◆ **WHAT YOU HAVE TO DO**
The stretch from the line with "intros Hm. destruct" through the line with "unfold binary_round_aux." in the records below: write it out exactly, and nothing else.
-------- PROVIDED INFORMATION
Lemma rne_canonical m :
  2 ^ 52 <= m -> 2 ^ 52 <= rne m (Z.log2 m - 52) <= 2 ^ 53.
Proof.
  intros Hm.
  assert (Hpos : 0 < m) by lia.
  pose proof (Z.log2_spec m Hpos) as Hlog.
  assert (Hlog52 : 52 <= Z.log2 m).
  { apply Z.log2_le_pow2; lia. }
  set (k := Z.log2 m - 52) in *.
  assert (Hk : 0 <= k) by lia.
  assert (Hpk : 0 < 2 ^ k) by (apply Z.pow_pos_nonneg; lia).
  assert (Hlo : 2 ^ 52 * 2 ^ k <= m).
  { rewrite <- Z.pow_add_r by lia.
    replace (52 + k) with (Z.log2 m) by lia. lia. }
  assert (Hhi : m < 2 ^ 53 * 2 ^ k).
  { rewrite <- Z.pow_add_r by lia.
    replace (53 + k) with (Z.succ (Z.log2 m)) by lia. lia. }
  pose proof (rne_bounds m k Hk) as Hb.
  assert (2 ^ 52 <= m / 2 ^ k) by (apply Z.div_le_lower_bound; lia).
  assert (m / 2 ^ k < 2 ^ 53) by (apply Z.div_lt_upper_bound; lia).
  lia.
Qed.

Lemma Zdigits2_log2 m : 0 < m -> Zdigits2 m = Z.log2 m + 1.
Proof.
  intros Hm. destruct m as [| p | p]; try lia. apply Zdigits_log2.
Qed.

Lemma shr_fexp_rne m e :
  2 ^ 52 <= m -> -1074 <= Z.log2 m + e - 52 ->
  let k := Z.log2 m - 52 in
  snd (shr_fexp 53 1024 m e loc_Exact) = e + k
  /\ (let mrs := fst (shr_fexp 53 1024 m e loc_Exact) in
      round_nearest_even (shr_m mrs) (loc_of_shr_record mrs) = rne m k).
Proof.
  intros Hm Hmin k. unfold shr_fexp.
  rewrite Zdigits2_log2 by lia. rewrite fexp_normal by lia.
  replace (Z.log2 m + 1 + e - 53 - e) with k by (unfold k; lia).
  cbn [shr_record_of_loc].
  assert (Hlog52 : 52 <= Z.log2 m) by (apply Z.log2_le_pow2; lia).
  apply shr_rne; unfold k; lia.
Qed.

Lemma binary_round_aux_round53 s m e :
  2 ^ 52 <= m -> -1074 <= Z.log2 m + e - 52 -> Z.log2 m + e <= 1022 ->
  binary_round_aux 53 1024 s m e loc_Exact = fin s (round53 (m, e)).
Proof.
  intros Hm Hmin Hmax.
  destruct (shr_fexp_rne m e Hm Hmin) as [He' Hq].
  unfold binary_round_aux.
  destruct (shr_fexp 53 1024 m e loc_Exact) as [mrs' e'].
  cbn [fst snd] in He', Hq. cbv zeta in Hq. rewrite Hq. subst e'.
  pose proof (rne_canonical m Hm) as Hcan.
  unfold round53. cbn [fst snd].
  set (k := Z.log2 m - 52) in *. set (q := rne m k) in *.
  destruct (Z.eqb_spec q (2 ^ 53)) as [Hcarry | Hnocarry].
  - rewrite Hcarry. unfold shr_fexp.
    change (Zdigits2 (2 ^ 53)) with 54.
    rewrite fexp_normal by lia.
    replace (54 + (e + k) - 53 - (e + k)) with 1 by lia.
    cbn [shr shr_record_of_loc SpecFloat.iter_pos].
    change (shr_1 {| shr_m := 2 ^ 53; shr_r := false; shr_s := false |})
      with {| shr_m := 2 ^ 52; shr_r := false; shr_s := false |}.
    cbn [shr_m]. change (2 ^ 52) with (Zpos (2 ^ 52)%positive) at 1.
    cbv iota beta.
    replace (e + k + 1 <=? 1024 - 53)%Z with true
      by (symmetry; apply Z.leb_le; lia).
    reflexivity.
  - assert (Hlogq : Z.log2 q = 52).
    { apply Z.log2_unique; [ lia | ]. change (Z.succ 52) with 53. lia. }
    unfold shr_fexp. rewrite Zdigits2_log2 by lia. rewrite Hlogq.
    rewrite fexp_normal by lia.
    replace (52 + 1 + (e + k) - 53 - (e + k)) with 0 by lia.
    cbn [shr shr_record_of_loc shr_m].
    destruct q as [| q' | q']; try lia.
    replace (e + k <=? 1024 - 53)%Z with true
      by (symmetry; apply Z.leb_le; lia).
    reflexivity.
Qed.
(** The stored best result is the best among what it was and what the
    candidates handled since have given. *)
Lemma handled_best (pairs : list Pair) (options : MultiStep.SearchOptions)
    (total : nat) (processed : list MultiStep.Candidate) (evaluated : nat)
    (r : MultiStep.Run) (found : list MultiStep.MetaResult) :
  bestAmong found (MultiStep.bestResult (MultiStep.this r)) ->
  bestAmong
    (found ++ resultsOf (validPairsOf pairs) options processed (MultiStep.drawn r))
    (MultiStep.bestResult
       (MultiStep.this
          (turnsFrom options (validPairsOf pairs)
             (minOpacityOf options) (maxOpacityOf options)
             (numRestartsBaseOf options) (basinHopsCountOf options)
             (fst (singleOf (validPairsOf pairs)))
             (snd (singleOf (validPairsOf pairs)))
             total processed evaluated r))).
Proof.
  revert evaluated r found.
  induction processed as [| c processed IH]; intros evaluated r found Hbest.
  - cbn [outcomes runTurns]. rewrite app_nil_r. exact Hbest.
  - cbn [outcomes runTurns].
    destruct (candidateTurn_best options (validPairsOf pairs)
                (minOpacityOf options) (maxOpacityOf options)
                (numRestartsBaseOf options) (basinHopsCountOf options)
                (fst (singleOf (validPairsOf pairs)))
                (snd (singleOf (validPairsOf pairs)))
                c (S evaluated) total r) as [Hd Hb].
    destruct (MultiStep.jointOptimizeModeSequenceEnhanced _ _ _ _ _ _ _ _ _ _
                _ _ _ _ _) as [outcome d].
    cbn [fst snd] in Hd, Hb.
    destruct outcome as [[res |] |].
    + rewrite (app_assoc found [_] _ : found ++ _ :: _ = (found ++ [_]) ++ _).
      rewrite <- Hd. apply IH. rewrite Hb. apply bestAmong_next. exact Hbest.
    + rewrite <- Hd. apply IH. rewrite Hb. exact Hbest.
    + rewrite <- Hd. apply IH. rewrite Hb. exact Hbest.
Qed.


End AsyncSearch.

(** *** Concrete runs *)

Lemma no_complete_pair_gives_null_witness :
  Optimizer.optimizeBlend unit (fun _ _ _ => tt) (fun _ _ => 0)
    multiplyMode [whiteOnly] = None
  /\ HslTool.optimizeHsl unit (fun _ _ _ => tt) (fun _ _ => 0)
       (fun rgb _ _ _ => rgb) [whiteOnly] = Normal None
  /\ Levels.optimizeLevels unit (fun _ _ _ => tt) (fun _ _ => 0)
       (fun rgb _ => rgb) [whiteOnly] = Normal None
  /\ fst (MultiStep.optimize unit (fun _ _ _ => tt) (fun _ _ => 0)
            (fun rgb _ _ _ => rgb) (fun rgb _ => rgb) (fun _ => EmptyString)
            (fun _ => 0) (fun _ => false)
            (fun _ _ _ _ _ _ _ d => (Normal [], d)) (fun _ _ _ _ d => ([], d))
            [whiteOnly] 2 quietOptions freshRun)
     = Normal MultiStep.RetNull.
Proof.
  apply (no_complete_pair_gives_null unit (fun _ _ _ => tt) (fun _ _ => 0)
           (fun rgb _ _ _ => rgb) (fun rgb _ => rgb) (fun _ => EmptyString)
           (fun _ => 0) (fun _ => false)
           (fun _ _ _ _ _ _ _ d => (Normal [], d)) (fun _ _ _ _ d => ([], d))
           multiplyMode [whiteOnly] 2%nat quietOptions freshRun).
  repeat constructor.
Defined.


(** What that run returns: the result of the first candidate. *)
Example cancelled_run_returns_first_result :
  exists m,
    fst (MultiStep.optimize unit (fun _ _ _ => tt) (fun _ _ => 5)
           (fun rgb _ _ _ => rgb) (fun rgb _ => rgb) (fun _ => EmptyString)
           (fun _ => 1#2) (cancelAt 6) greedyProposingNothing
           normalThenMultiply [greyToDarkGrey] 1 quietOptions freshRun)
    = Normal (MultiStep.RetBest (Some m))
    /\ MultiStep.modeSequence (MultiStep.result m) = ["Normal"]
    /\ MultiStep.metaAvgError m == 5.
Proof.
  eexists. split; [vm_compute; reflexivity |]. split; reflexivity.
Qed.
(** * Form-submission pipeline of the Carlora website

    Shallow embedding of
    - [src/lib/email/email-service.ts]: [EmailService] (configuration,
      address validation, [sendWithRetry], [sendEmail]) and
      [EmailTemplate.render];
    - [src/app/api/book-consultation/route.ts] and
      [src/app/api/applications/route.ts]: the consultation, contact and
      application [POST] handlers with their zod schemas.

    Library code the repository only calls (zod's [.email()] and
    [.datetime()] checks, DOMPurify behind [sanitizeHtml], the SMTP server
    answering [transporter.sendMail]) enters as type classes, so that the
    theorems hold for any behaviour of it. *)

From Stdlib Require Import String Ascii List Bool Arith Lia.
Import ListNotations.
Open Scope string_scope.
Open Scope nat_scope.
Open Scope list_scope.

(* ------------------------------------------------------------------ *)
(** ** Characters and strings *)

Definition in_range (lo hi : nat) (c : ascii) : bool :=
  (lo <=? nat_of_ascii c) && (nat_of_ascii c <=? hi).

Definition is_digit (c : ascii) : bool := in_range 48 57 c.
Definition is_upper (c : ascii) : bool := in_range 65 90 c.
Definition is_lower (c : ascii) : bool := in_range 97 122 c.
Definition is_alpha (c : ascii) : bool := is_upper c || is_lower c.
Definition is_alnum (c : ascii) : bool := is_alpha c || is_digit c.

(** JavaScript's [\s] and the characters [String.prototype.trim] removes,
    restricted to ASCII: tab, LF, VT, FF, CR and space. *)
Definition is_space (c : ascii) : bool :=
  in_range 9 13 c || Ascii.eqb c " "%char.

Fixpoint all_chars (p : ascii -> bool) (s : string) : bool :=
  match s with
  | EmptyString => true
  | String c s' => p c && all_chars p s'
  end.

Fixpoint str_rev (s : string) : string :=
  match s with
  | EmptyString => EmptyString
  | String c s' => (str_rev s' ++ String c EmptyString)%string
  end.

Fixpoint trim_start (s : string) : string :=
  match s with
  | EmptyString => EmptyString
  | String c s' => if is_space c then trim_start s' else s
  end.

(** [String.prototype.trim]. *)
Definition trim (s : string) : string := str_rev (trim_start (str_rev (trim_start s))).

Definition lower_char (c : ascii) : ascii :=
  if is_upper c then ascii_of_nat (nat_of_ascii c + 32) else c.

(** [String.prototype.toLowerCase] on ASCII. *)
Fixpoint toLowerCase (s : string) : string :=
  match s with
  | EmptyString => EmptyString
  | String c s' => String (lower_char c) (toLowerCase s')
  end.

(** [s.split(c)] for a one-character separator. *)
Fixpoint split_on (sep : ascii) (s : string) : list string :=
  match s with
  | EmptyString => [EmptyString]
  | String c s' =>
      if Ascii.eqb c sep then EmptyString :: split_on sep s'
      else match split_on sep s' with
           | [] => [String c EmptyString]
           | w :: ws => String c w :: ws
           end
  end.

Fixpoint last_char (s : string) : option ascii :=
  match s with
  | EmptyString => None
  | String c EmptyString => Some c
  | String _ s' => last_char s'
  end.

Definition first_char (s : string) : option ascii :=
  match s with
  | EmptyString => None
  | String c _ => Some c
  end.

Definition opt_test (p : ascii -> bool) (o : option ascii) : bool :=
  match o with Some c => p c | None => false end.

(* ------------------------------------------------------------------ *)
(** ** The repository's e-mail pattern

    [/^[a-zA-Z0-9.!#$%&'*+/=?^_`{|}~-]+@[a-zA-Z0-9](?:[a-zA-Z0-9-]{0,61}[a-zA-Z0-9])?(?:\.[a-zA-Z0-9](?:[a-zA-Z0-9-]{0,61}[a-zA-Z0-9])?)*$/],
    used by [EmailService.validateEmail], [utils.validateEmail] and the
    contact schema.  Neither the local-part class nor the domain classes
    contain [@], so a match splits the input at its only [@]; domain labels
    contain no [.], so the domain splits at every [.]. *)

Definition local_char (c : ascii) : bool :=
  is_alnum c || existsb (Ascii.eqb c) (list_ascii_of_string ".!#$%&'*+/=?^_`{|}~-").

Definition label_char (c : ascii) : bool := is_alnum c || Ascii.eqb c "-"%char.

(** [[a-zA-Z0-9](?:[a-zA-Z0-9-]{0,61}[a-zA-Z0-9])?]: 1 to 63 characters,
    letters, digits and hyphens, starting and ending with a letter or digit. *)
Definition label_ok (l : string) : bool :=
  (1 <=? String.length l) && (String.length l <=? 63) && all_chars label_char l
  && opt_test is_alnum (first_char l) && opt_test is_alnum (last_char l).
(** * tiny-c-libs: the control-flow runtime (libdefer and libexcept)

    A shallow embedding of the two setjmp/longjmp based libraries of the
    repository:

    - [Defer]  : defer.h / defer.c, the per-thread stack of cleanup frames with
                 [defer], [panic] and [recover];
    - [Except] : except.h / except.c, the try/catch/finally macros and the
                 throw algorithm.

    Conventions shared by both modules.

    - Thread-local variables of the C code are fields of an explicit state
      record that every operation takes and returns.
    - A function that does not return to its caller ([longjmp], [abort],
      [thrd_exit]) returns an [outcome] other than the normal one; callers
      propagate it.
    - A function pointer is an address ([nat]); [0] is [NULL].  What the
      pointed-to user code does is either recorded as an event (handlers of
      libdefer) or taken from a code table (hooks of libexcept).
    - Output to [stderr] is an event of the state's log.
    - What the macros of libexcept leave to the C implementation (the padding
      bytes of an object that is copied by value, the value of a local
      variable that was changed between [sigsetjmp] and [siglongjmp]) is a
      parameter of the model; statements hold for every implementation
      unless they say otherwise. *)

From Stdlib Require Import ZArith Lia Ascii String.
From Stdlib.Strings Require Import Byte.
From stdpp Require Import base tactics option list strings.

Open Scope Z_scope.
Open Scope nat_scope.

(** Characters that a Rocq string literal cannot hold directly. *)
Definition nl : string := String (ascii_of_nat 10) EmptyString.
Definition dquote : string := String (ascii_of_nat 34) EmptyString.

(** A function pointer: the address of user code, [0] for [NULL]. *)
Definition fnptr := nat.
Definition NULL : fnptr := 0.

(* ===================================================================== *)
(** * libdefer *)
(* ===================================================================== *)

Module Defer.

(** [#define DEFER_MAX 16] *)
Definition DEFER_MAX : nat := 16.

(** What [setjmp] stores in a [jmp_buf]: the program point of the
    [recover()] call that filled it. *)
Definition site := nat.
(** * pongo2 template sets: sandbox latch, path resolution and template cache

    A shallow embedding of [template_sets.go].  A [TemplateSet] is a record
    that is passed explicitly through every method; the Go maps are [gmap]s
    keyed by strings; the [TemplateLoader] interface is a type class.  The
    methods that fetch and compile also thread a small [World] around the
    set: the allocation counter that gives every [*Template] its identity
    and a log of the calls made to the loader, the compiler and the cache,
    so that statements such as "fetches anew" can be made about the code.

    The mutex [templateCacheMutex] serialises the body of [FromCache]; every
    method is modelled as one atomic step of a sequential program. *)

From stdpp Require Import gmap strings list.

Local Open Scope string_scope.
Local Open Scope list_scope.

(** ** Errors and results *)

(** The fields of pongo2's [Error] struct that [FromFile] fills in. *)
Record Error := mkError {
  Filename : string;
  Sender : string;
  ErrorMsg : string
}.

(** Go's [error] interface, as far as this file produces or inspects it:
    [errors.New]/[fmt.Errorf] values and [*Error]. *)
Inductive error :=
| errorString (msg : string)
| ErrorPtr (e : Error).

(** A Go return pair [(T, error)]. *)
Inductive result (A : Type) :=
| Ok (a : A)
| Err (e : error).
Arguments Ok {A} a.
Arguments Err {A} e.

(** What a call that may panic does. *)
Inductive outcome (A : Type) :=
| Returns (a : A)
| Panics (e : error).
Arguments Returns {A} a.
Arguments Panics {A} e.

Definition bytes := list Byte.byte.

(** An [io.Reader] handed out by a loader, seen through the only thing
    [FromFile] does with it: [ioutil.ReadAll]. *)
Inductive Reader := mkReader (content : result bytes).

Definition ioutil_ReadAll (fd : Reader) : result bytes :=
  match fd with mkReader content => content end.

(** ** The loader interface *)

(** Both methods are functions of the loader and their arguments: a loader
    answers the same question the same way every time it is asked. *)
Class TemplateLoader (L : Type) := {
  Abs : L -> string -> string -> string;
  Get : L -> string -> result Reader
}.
----------------
◆ **RESULT FOR THIS EXERCISE**
  intros Hm. destruct m as [| p | p]; try lia. apply Zdigits_log2.
Qed.

Lemma shr_fexp_rne m e :
  2 ^ 52 <= m -> -1074 <= Z.log2 m + e - 52 ->
  let k := Z.log2 m - 52 in
  snd (shr_fexp 53 1024 m e loc_Exact) = e + k
  /\ (let mrs := fst (shr_fexp 53 1024 m e loc_Exact) in
      round_nearest_even (shr_m mrs) (loc_of_shr_record mrs) = rne m k).
Proof.
  intros Hm Hmin k. unfold shr_fexp.
  rewrite Zdigits2_log2 by lia. rewrite fexp_normal by lia.
  replace (Z.log2 m + 1 + e - 53 - e) with k by (unfold k; lia).
  cbn [shr_record_of_loc].
  assert (Hlog52 : 52 <= Z.log2 m) by (apply Z.log2_le_pow2; lia).
  apply shr_rne; unfold k; lia.
Qed.

Lemma binary_round_aux_round53 s m e :
  2 ^ 52 <= m -> -1074 <= Z.log2 m + e - 52 -> Z.log2 m + e <= 1022 ->
  binary_round_aux 53 1024 s m e loc_Exact = fin s (round53 (m, e)).
Proof.
  intros Hm Hmin Hmax.
  destruct (shr_fexp_rne m e Hm Hmin) as [He' Hq].
  unfold binary_round_aux.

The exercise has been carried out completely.